Suppose the public schools were to install a course in “Substances” which teaches students that taking drugs is risky because it might damage your health, make you a dangerous driver, and even send you to jail, but that, if you think you might take drugs anyway, please visit Room 202 where our “specialists” will teach you how to avoid getting caught and even provide you with the necessary drug paraphernalia.
The probable reaction would be that parents would organize a protest, a principal would be fired, and new school board members would be elected. But this is exactly the kind of argument that is fueling a new phenomenon: the installation of “sex clinics” inside public schools to dispense contraceptives to unmarried teenagers.
This radical concept has been propelled forward by the argument that, since teenagers are promiscuous anyway (the euphemism is “sexually active”), therefore the schools should teach them how to avoid having babies. These sex clinics and courses teach a strange new definition of the word responsible: “responsible sexuality” means enjoying promiscuity without guilt and without having a baby.
About 30 such sex clinics were quietly introduced into public high schools last year. By last October, the promoters of this new industry felt confident enough to stage a national conference in Chicago to train the emerging army of social service professionals who want to co-opt the schools as rent-free offices for their expanding bureaucracy.
The forces advocating sex clinics have wide access to big foundation money and favorable publicity on big media. CBS 60 Minutes gave Planned Parenthood a full segment to propagandize for sex clinics, omitting the usual hostile interruptions and sneers.
The plan to install school-based sex clinics was recently criticized by Education Secretary William J. Bennett as an “abdication of moral authority.” He said that these clinics “legitimate” sexual activity while encouraging teenagers to have “sexual intimacy on their minds.”
Planned Parenthood and the social service professionals who have a vested interest in providing costly taxpayer-financed “services” to an ever-expanding constituency of “clients” have a typical knee-jerk response.
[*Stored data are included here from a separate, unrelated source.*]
(* ===== verification/Messages.v ===== *)
(** * Controller messages ([internal/protocol/messages.go], [constants.go])

    The parsers of the frames a controller sends (registration, status 1,
    acknowledgement 11, firmware status 4) and the interpretation of
    acknowledgement codes.  The parsers read bytes that come from the network,
    so the first property is that no input makes them panic. *)

From S2P Require Import Prelude.

(** ** Data *)

Record Registration := mkRegistration {
  IMEI : string;
  ProtocolVersion : Z;
  HWVersion : Z;
}.

Record Status1 := mkStatus1 {
  ControllerTime : Z;
  Flags : Z;
  BufferFree1 : Z;
}.

Record Ack11 := mkAck11 {
  CommandSeq : Z;
  ExecutionCode : Z;
  AckControllerTime : Z;
  BufferFreeBytes : Z;
}.

Record FWStatus4 := mkFWStatus4 {
  FWCommandSeq : Z;
  ProgressOrErr : Z;
  FWExecutionCode : Z;
}.

Record Ack11Status := mkAck11Status {
  Status : string;
  Terminal : bool;
  Reason : string;
}.

(** ** Operations *)

Definition is_digit (b : Z) : bool := (48 <=? b) && (b <=? 57).

(** [strings.IndexFunc] over the runes of the string: every byte from 0x80 up
    belongs to a rune above ['9'] (or decodes to U+FFFD), so the test is a
    test of the bytes. *)
Definition isDigitsOnly (value : string) : bool := forallb is_digit (bytes_of_string value).

(** [for end > 0 && imeiRaw[end-1] == 0 { end-- }]. *)
Fixpoint trimZeros (imeiRaw : bytes) (end_ : nat) : res nat :=
  match end_ with
  | O => Ok O
  | S e => b ← index imeiRaw e; if b =? 0 then trimZeros imeiRaw e else Ok (S e)
  end.

Definition ParseRegistrationPayload (payload : bytes) : res Registration :=
  _ ← fail_if (len payload <? 18) (Errorf "registration payload too short: %d" [AZ (len payload)]);
  b0 ← index payload 0;
  _ ← fail_if (negb (b0 =? 1)) (Errorf "unexpected cmd id: %d" [AZ b0]);
  imeiRaw ← slice payload 1 16;
  end_ ← trimZeros imeiRaw (length imeiRaw);
  raw ← slice imeiRaw 0 end_;
  let imei := string_of_bytes raw in
  _ ← fail_if (String.eqb imei "") (Errorf "empty imei" []);
  _ ← fail_if (negb (isDigitsOnly imei)) (Errorf "invalid imei: %q" [AS imei]);
  pv ← index payload 16;
  hw ← index payload 17;
  Ok (mkRegistration imei pv hw).

Definition isKnownCommandID (cmd : Z) : bool :=
  switch cmd
    [([1; 2; 3; 4; 5; 6; 7; 8; 9; 10; 11; 12; 13; 14; 15; 16; 17; 18; 19; 20; 21; 22; 23; 24; 25; 27],
      true)]
    false.

Definition ParseStatus1Payload (payload : bytes) : res Status1 :=
  _ ← fail_if (len payload <? 9) (Errorf "status1 payload too short: %d" [AZ (len payload)]);
  b0 ← index payload 0;
  _ ← fail_if (negb (b0 =? 2)) (Errorf "unexpected cmd id: %d" [AZ b0]);
  t ← slice payload 1 5;
  f ← slice payload 5 7;
  free ← slice payload 7 9;
  Ok (mkStatus1 (le_value t) (le_value f) (le_value free)).

Definition ParseAck11Payload (payload : bytes) : res Ack11 :=
  _ ← fail_if (len payload <? 9) (Errorf "ack11 payload too short: %d" [AZ (len payload)]);
  b0 ← index payload 0;
  _ ← fail_if (negb (b0 =? 11)) (Errorf "unexpected cmd id: %d" [AZ b0]);
  seq ← index payload 1;
  code ← index payload 2;
  t ← slice payload 3 7;
  free ← slice payload 7 9;
  Ok (mkAck11 seq code (le_value t) (le_value free)).

Definition ParseFWStatus4Payload (payload : bytes) : res FWStatus4 :=
  _ ← fail_if (len payload <? 4) (Errorf "fw status payload too short: %d" [AZ (len payload)]);
  b0 ← index payload 0;
  _ ← fail_if (negb (b0 =? 4)) (Errorf "unexpected cmd id: %d" [AZ b0]);
  seq ← index payload 1;
  progress ← index payload 2;
  code ← index payload 3;
  Ok (mkFWStatus4 seq progress code).

Definition Status1ReadyForFW (flags : Z) : bool := negb (Z.land flags (Z.shiftl 1 11) =? 0).

Definition IsFWFinished (progress : Z) : bool := progress =? 248.

Definition IsFWFailed (progress : Z) : bool := (249 <=? progress) && (progress <=? 255).

Definition InterpretAck11ExecutionCode (code : Z) : Ack11Status :=
  switch code
    [([0], mkAck11Status "delivered" true "ok");
     ([1], mkAck11Status "failed" true "parameter_error");
     ([2], mkAck11Status "failed" true "execution_error");
     ([3], mkAck11Status "failed" true "invalid_result");
     ([4], mkAck11Status "failed" true "password_required");
     ([5], mkAck11Status "in_progress" false "command_started");
     ([6], mkAck11Status "expired" true "stale_command");
     ([254], mkAck11Status "failed" true "crc_error");
     ([255], mkAck11Status "unsupported" true "command_not_supported")]
    (mkAck11Status "failed" true "unknown_code").

Definition IsAckExecutionCodeAllowed (code : Z) : bool :=
  switch code [([0; 1; 2; 3; 4; 5; 6; 7; 254; 255], true)] false.

(** ** Lemmas *)

Lemma trimZeros_spec l n :
  (n <= length l)%nat ->
  exists e, trimZeros l n = Ok e /\ (e <= n)%nat
    /\ (forall i b, (e <= i < n)%nat -> l !! i = Some b -> b = 0)
    /\ (e <> O -> exists b, l !! (e - 1)%nat = Some b /\ b <> 0).
Proof.
  induction n as [|n IH]; intros Hn.
  - exists O. split_and!; [done|lia|lia|done].
  - cbn [trimZeros]. destruct (index_lt l n) as (b & -> & Hb); [lia|]. cbn.
    destruct (Z.eqb_spec b 0) as [->|Hne].
    + destruct (IH ltac:(lia)) as (e & -> & He & Hz & Hnz).
      exists e. split_and!; [done|lia| |done].
      intros i b' ? Hi. destruct (decide (i = n)) as [->|]; [congruence|].
      eapply (Hz i); [lia|done].
    + exists (S n). split_and!; [done|lia|lia|]. intros _. exists b.
      by rewrite Nat.sub_succ, Nat.sub_0_r.
Qed.

(** Trimming a zero-padded string gives back the string. *)
Lemma trimZeros_padded ds n :
  Forall (fun b => b <> 0) ds ->
  trimZeros (ds ++ replicate n 0) (length (ds ++ replicate n 0)) = Ok (length ds).
Proof.
  intros Hds. rewrite length_app, length_replicate.
  induction n as [|n IH].
  - rewrite Nat.add_0_r, app_nil_r.
    destruct ds as [|d ds _] using rev_ind; [done|].
    rewrite length_app, Nat.add_1_r. cbn [trimZeros].
    rewrite (proj2 (index_ok _ _ d)) by (by rewrite lookup_app_r, Nat.sub_diag by lia).
    apply Forall_app in Hds as [_ Hd]. rewrite Forall_singleton in Hd.
    cbn. by rewrite (proj2 (Z.eqb_neq _ _) Hd).
  - rewrite <- plus_n_Sm. cbn [trimZeros].
    rewrite (proj2 (index_ok _ _ 0)).
    + cbn. rewrite <- IH. clear IH.
      assert (forall e, (e <= length ds + n)%nat ->
        trimZeros (ds ++ replicate (S n) 0) e = trimZeros (ds ++ replicate n 0) e) as Hext.
      { induction e as [|e IH]; intros He; [done|]. cbn [trimZeros].
        assert ((ds ++ replicate (S n) 0) !! e = (ds ++ replicate n 0) !! e) as Heq.
        { rewrite replicate_S_end, app_assoc, lookup_app_l; [done|].
          rewrite length_app, length_replicate. lia. }
        unfold index. rewrite Heq, IH by lia. done. }
      by apply Hext.
    + rewrite lookup_app_r by lia. apply lookup_replicate. lia.
Qed.

Lemma is_digit_spec b : is_digit b = true <-> 48 <= b <= 57.
Proof. unfold is_digit. rewrite andb_true_iff, !Z.leb_le. done. Qed.

Lemma isDigitsOnly_string ds :
  wf_bytes ds -> isDigitsOnly (string_of_bytes ds) = forallb is_digit ds.
Proof. intros. unfold isDigitsOnly. by rewrite bytes_of_string_of_bytes. Qed.

Lemma string_of_bytes_empty ds : String.eqb (string_of_bytes ds) "" = true <-> ds = [].
Proof. by destruct ds. Qed.

Lemma ltb_len_false {A} (l : list A) n : (len l <? n) = false -> n <= len l.
Proof. apply Z.ltb_ge. Qed.

Lemma no_panic_trimZeros l n : (n <= length l)%nat -> no_panic (trimZeros l n).
Proof. intros (e & -> & _)%trimZeros_spec. done. Qed.

Lemma trimZeros_le l n e : trimZeros l n = Ok e -> (n <= length l)%nat -> (e <= n)%nat.
Proof. intros H (e' & He & ? & _)%trimZeros_spec. rewrite He in H. res_inv. by subst. Qed.

(** The guards of the parsers as facts on [nat] lengths. *)
Ltac len_facts :=
  repeat match goal with
  | H : (len _ <? _) = false |- _ => apply Z.ltb_ge in H
  | H : slice _ _ _ = Ok ?s |- _ =>
      let Hs := fresh "Hs" in pose proof (slice_length _ _ _ _ H) as Hs;
      apply slice_ok in H as (? & ? & ?)
  end; unfold len in *.

(** The bytes the registration parser accepts: the command id, an IMEI of 1 to
    15 digits padded with zeros to 15 bytes, two version bytes, and anything
    after them. *)
Definition registration_wire (ds : bytes) (pv hw : Z) (rest : bytes) : bytes :=
  1 :: (ds ++ replicate (15 - length ds) 0) ++ pv :: hw :: rest.

Lemma parse_registration_wire ds pv hw rest :
  (1 <= length ds <= 15)%nat -> Forall (fun b => 48 <= b <= 57) ds ->
  ParseRegistrationPayload (registration_wire ds pv hw rest)
  = Ok (mkRegistration (string_of_bytes ds) pv hw).
Proof.
  intros Hlen Hds. unfold ParseRegistrationPayload, registration_wire.
  set (pad := ds ++ replicate (15 - length ds) 0).
  assert (length pad = 15%nat) as Hpad
    by (unfold pad; rewrite length_app, length_replicate; lia).
  assert (wf_bytes ds) as Hwf.
  { eapply Forall_impl; [exact Hds|]. unfold is_byte. cbn. lia. }
  set (w := 1 :: pad ++ pv :: hw :: rest).
  assert ((len w <? 18) = false) as ->.
  { apply Z.ltb_ge. unfold len, w. cbn. rewrite length_app, Hpad. cbn. lia. }
  assert (slice w 1 16 = Ok pad) as Hs by (apply (slice_app_mid [1]); cbn; lia).
  assert (index w 16 = Ok pv) as H16 by (apply (index_mid (1 :: pad)); cbn; lia).
  assert (index w 17 = Ok hw) as H17.
  { unfold w. change (pv :: hw :: rest) with ([pv] ++ hw :: rest). rewrite app_assoc.
    apply (index_mid (1 :: pad ++ [pv])). cbn. rewrite length_app. cbn. lia. }
  assert (trimZeros pad (length pad) = Ok (length ds)) as Ht.
  { apply trimZeros_padded. eapply Forall_impl; [exact Hds|]. cbn. lia. }
  assert (slice pad 0 (length ds) = Ok ds) as Hd by by apply (slice_app_mid []).
  assert (String.eqb (string_of_bytes ds) "" = false) as He.
  { apply not_true_iff_false. rewrite string_of_bytes_empty. intros ->. cbn in Hlen. lia. }
  assert (isDigitsOnly (string_of_bytes ds) = true) as Hdig.
  { rewrite isDigitsOnly_string, forallb_forall by done. intros b Hb.
    apply is_digit_spec. rewrite Forall_forall in Hds. by apply Hds, list_elem_of_In. }
  change (index w 0) with (@Ok Z 1). cbn [fail_if mbind res_bind negb Z.eqb Pos.eqb].
  rewrite Hs. cbn [mbind res_bind]. rewrite Ht. cbn [mbind res_bind].
  rewrite Hd. cbn [mbind res_bind]. rewrite He, Hdig, H16, H17. done.
Qed.

(** No byte sequence received from the network makes a message parser
    panic: every index and slice is behind a sufficient length check. *)
Lemma no_panic_parsers (payload : bytes) :
  no_panic (ParseRegistrationPayload payload)
  /\ no_panic (ParseStatus1Payload payload)
  /\ no_panic (ParseAck11Payload payload)
  /\ no_panic (ParseFWStatus4Payload payload).
Proof.
  split_and!; unfold ParseRegistrationPayload, ParseStatus1Payload, ParseAck11Payload,
    ParseFWStatus4Payload.
  all: repeat (no_panic_step || (apply no_panic_trimZeros; lia)); len_facts; try lia.
  by eapply trimZeros_le.
Qed.

(** What trimming leaves behind is padding. *)
Lemma trimZeros_split l e :
  trimZeros l (length l) = Ok e -> l = take e l ++ replicate (length l - e) 0.
Proof.
  intros H. destruct (trimZeros_spec l (length l) (le_n _)) as (e' & He & Hle & Hz & _).
  rewrite He in H. res_inv. subst e'.
  rewrite <- (take_drop e l) at 1. f_equal.
  symmetry. apply replicate_as_Forall. rewrite length_drop. split; [done|].
  apply Forall_lookup_2. intros i b Hi. rewrite lookup_drop in Hi.
  symmetry. eapply (Hz (e + i)%nat); [|done]. apply lookup_lt_Some in Hi. lia.
Qed.

Lemma forallb_digits ds :
  forallb is_digit ds = true -> Forall (fun b => 48 <= b <= 57) ds.
Proof.
  rewrite forallb_forall. intros H. apply Forall_forall. intros b Hb.
  apply is_digit_spec, H. by apply list_elem_of_In.
Qed.

Lemma parse_registration_inv payload r :
  wf_bytes payload -> ParseRegistrationPayload payload = Ok r ->
  exists ds pv hw rest,
    payload = registration_wire ds pv hw rest
    /\ (1 <= length ds <= 15)%nat /\ Forall (fun b => 48 <= b <= 57) ds
    /\ r = mkRegistration (string_of_bytes ds) pv hw.
Proof.
  intros Hwf H. unfold ParseRegistrationPayload in H. res_inv.
  repeat match goal with x : _ |- _ => progress subst x end.
  len_facts.
  rename x0 into b0, x2 into raw, x3 into e, x4 into ds, x7 into pv, x8 into hw.
  assert (raw = ds ++ replicate (15 - length ds) 0) as Hraw.
  { rewrite (trimZeros_split raw e) at 1 by done. subst ds. rewrite drop_0, Nat.sub_0_r.
    rewrite length_take. f_equal. f_equal. lia. }
  assert (wf_bytes ds) as Hds.
  { subst ds raw. by repeat (apply Forall_take || apply Forall_drop). }
  exists ds, pv, hw, (drop 18 payload). split_and!.
  - unfold registration_wire. rewrite <- Hraw.
    assert (b0 = 1) by (by apply negb_false_iff, Z.eqb_eq in H1). subst b0.
    rewrite <- (drop_S payload hw 17), <- (drop_S payload pv 16) by done.
    replace (drop 16 payload) with (drop 15 (drop 1 payload)) by by rewrite drop_drop.
    subst raw. change (16 - 1)%nat with 15%nat. rewrite take_drop.
    by rewrite <- (drop_S payload 1 0).
  - destruct ds; [done|cbn; lia].
  - lia.
  - apply forallb_digits. rewrite <- isDigitsOnly_string by done. by apply negb_false_iff.
  - done.
Qed.

(** C36: the registration parser accepts exactly the registration packets (an
    IMEI of 1 to 15 digits, zero padded, and two version bytes) and returns
    their fields. *)
Theorem ParseRegistrationPayload_spec (payload : bytes) (r : Registration) :
  wf_bytes payload ->
  ParseRegistrationPayload payload = Ok r <->
  exists ds pv hw rest,
    payload = registration_wire ds pv hw rest
    /\ (1 <= length ds <= 15)%nat /\ Forall (fun b => 48 <= b <= 57) ds
    /\ r = mkRegistration (string_of_bytes ds) pv hw.
Proof.
  intros Hwf. split.
  - by apply parse_registration_inv.
  - intros (ds & pv & hw & rest & -> & Hl & Hd & ->). by apply parse_registration_wire.
Qed.

Lemma ParseRegistrationPayload_spec_witness :
  exists ds pv hw rest,
    registration_wire (bytes_of_string "860000000000001") 1 2 [] = registration_wire ds pv hw rest
    /\ (1 <= length ds <= 15)%nat /\ Forall (fun b => 48 <= b <= 57) ds
    /\ mkRegistration "860000000000001" 1 2 = mkRegistration (string_of_bytes ds) pv hw.
Proof.
  apply (ParseRegistrationPayload_spec
    (registration_wire (bytes_of_string "860000000000001") 1 2 [])
    (mkRegistration "860000000000001" 1 2)).
  - apply wf_bytes_check. reflexivity.
  - vm_compute. reflexivity.
Defined.

(** Acknowledgement codes: only code 5 keeps a command in flight, a
    delivery is reported exactly for code 0, and every code maps to one of the
    five published statuses. *)
Lemma InterpretAck11ExecutionCode_spec (code : Z) :
  let st := InterpretAck11ExecutionCode code in
  (Terminal st = false <-> code = 5)
  /\ (Status st = "delivered"%string <-> code = 0)
  /\ (Status st = "expired"%string <-> code = 6)
  /\ (Status st = "unsupported"%string <-> code = 255)
  /\ Status st ∈ ["delivered"; "failed"; "in_progress"; "expired"; "unsupported"]%string.
Proof.
  cbn zeta. unfold InterpretAck11ExecutionCode. cbn [switch existsb orb].
  repeat match goal with |- context [?c =? ?n] => destruct (Z.eqb_spec c n) end; subst.
  all: cbn [orb Terminal Status]; split_and!; try (split; intros ?; congruence || lia).
  all: set_solver.
Qed.
Definition validateCmd12 (payload : bytes) : res unit :=
  _ ← fail_if (len payload <? 5) (Errorf "cmd 12: payload too short: %d" [AZ (len payload)]);
  count ← index payload 4;
  _ ← fail_if ((count <? 1) || (1 <? count)) (Errorf "cmd 12: count must be 1" []);
  let expected := 5 + count * Z.of_nat Cmd12RecordSize in
  _ ← fail_if (negb (len payload =? expected))
        (Errorf "cmd 12: invalid payload size: got=%d want=%d" [AZ (len payload); AZ expected]);
  rec ← slice payload 5 (5 + Cmd12RecordSize);
  checkCmd12Record rec.

Definition checkCmd13Record (i : Z) (rec : bytes) : res unit :=
  slotRaw ← slice rec cmd13OffSlot (cmd13OffSlot + 2);
  let slot := le_value slotRaw in
  _ ← fail_if ((slot =? 0) || (50000 <? slot))
        (Errorf "cmd 13: record %d slot out of range: %d" [AZ i; AZ slot]);
  id ← slice rec cmd13OffID (cmd13OffID + 10);
  _ ← wrap "cmd 13: record %d id: %v" [AZ i] (validatePaddedASCII id);
  group ← index rec cmd13OffGroup;
  _ ← fail_if (64 <? group) (Errorf "cmd 13: record %d group out of range: %d" [AZ i; AZ group]);
  idType ← index rec cmd13OffIDType;
  fail_if (negb (IsCmd13IDTypeValid idType))
    (Errorf "cmd 13: record %d id type out of range: %d" [AZ i; AZ idType]).

(** The frame shared by commands 13 to 16: a timestamp, a count in [1..max],
    and [count] records of [size] bytes. *)
Definition validateRecords (name : string) (max size : Z) (payload : bytes)
    (loop : nat -> res unit) : res unit :=
  _ ← fail_if (len payload <? 5) (Errorf (name +:+ ": payload too short: %d") [AZ (len payload)]);
  count ← index payload 4;
  _ ← fail_if ((count <? 1) || (max <? count))
        (Errorf (name +:+ ": count out of range: %d") [AZ count]);
  let expected := 5 + count * size in
  _ ← fail_if (negb (len payload =? expected))
        (Errorf (name +:+ ": invalid payload size: got=%d want=%d") [AZ (len payload); AZ expected]);
  loop (Z.to_nat count).

Definition validateCmd13 (payload : bytes) : res unit :=
  validateRecords "cmd 13" 250 (Z.of_nat Cmd13RecordSize) payload
    (fun n => recordLoop checkCmd13Record Cmd13RecordSize payload n 0 5).

Definition checkCmd14Record (i : Z) (rec : bytes) : res unit :=
  slot ← index rec cmd14OffSlot;
  _ ← fail_if ((slot <? 1) || (64 <? slot))
        (Errorf "cmd 14: record %d slot out of range: %d" [AZ i; AZ slot]);
  sh ← index rec cmd14OffStartHour;
  eh ← index rec cmd14OffEndHour;
  _ ← fail_if ((23 <? sh) || (23 <? eh)) (Errorf "cmd 14: record %d hour out of range" [AZ i]);
  sm ← index rec cmd14OffStartMinute;
  em ← index rec cmd14OffEndMinute;
  _ ← fail_if ((59 <? sm) || (59 <? em)) (Errorf "cmd 14: record %d minute out of range" [AZ i]);
  _ ← checkEach rec cmd14OffFlags (cmd14OffFlags + 8) (fun v => negb (isBoolByte v))
        (fun f _ => Errorf "cmd 14: record %d flag %d must be 0 or 1"
                    [AZ i; AZ (f - Z.of_nat cmd14OffFlags)]);
  _ ← checkEach rec cmd14OffScenes (cmd14OffScenes + 8) (fun v => 64 <? v)
        (fun s scene => Errorf "cmd 14: record %d scene %d out of range: %d"
                          [AZ i; AZ (s - Z.of_nat cmd14OffScenes); AZ scene]);
  hl ← index rec cmd14OffHolidayLogic;
  fail_if (3 <? hl) (Errorf "cmd 14: record %d holiday logic out of range: %d" [AZ i; AZ hl]).

Definition validateCmd14 (payload : bytes) : res unit :=
  validateRecords "cmd 14" 64 (Z.of_nat Cmd14RecordSize) payload
    (fun n => recordLoop checkCmd14Record Cmd14RecordSize payload n 0 5).

Definition checkCmd15Record (i : Z) (rec : bytes) : res unit :=
  slot ← index rec cmd15OffSlot;
  _ ← fail_if ((slot <? 1) || (64 <? slot))
        (Errorf "cmd 15: record %d slot out of range: %d" [AZ i; AZ slot]);
  sched ← index rec cmd15OffSchedule;
  _ ← fail_if (64 <? sched) (Errorf "cmd 15: record %d schedule out of range: %d" [AZ i; AZ sched]);
  checkEach rec cmd15OffPermFlags (cmd15OffPermFlags + 8) (fun v => negb (isBoolByte v))
    (fun f _ => Errorf "cmd 15: record %d permission flag %d must be 0 or 1"
                [AZ i; AZ (f - Z.of_nat cmd15OffPermFlags)]).

Definition validateCmd15 (payload : bytes) : res unit :=
  validateRecords "cmd 15" 64 (Z.of_nat Cmd15RecordSize) payload
    (fun n => recordLoop checkCmd15Record Cmd15RecordSize payload n 0 5).

Definition validateCmd16 (payload : bytes) : res unit :=
  validateRecords "cmd 16" 255 4 payload (fun _ => Ok tt).

Definition validateCmd18 (payload : bytes) : res unit :=
  _ ← fail_if (negb (len payload =? 1)) (Errorf "cmd 18: payload must be 1 byte" []);
  block ← index payload 0;
  fail_if (100 <? block) (Errorf "cmd 18: block out of range: %d" [AZ block]).

Definition validateCmd19 (payload : bytes) : res unit :=
  _ ← lenIs 16 "cmd 19: payload must be 16 bytes, got=%d" payload;
  fwRaw ← slice payload 0 2;
  _ ← fail_if (le_value fwRaw =? 0) (Errorf "cmd 19: fw number cannot be 0" []);
  sizeRaw ← slice payload 6 10;
  let fileSize := le_value sizeRaw in
  _ ← fail_if (fileSize =? 0) (Errorf "cmd 19: file size cannot be 0" []);
  crcRaw ← slice payload 10 14;
  _ ← fail_if (le_value crcRaw =? 0) (Errorf "cmd 19: file crc cannot be 0" []);
  blocksRaw ← slice payload 14 16;
  let blocks := le_value blocksRaw in
  _ ← fail_if (blocks =? 0) (Errorf "cmd 19: blocks cannot be 0" []);
  fail_if (negb (blocks =? FWBlockCountForSize fileSize))
    (Errorf "cmd 19: blocks mismatch: got=%d want=%d" [AZ blocks; AZ (FWBlockCountForSize fileSize)]).

Definition validateCmd20 (payload : bytes) : res unit :=
  lenIs 1026 "cmd 20: payload must be 1026 bytes, got=%d" payload.

Definition validateCmd23 (payload : bytes) : res unit :=
  lenIs 4 "cmd 23: payload must be 4 bytes, got=%d" payload.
David Andrews, executive vice president of the Planned Parenthood Federation, answers that we face the alternatives of “ignorance” or “pregnancies.”
Those are not the alternatives at all. The correct alternative is for the schools to teach teenagers NOT to engage in premarital sex. When we dare to say that, the liberals and sex-clinic pushers make predictable replies.
First, they say, “That’s impossible because it won’t work.” To which we should answer, “You cannot know that because it hasn’t been tried.” Ever since sex education was introduced into public schools about 30 years ago, these courses have consistently censored out all judgmental warnings against premarital sex.
Second, they say, “That’s impossible because teenagers are sexually active anyway.” To which we should answer, “A minority of teenagers are, but the majority are not. If the school legitimizes the immoral behavior of the minority, the school will be validating promiscuity by the majority.”
Third, they say, “You can’t impose your moral values on schoolchildren by telling them that premarital sex is wrong because that would breach the wall of separation of church and state.” To which we should answer, “Nonsense. There isn’t any constitutional difference between teaching teenagers that it’s wrong to have a baby and teaching them that it’s wrong to engage in premarital sex.”
Furthermore, there are many true and powerful reasons to justify teaching abstinence to teenagers without ever mentioning religion or morality. The schools can teach students that promiscuity is bad, risky, unhealthy, and stupid (especially for girls) because its consequences can be incurable VD, emotional trauma, and a forfeiture of opportunities for a lifetime marriage to an honorable and faithful spouse, college and career advancement, and economic security.
A new junior high school course called “Sex Respect” is now being piloted in Chicago schools. With creative lessons, cartoons, and jargon that appeal to teenagers, it teaches how to practice sexual abstinence from a non-religious perspective. It can be ordered from Project Respect, P. O. Box 39, Golf, IL 60029.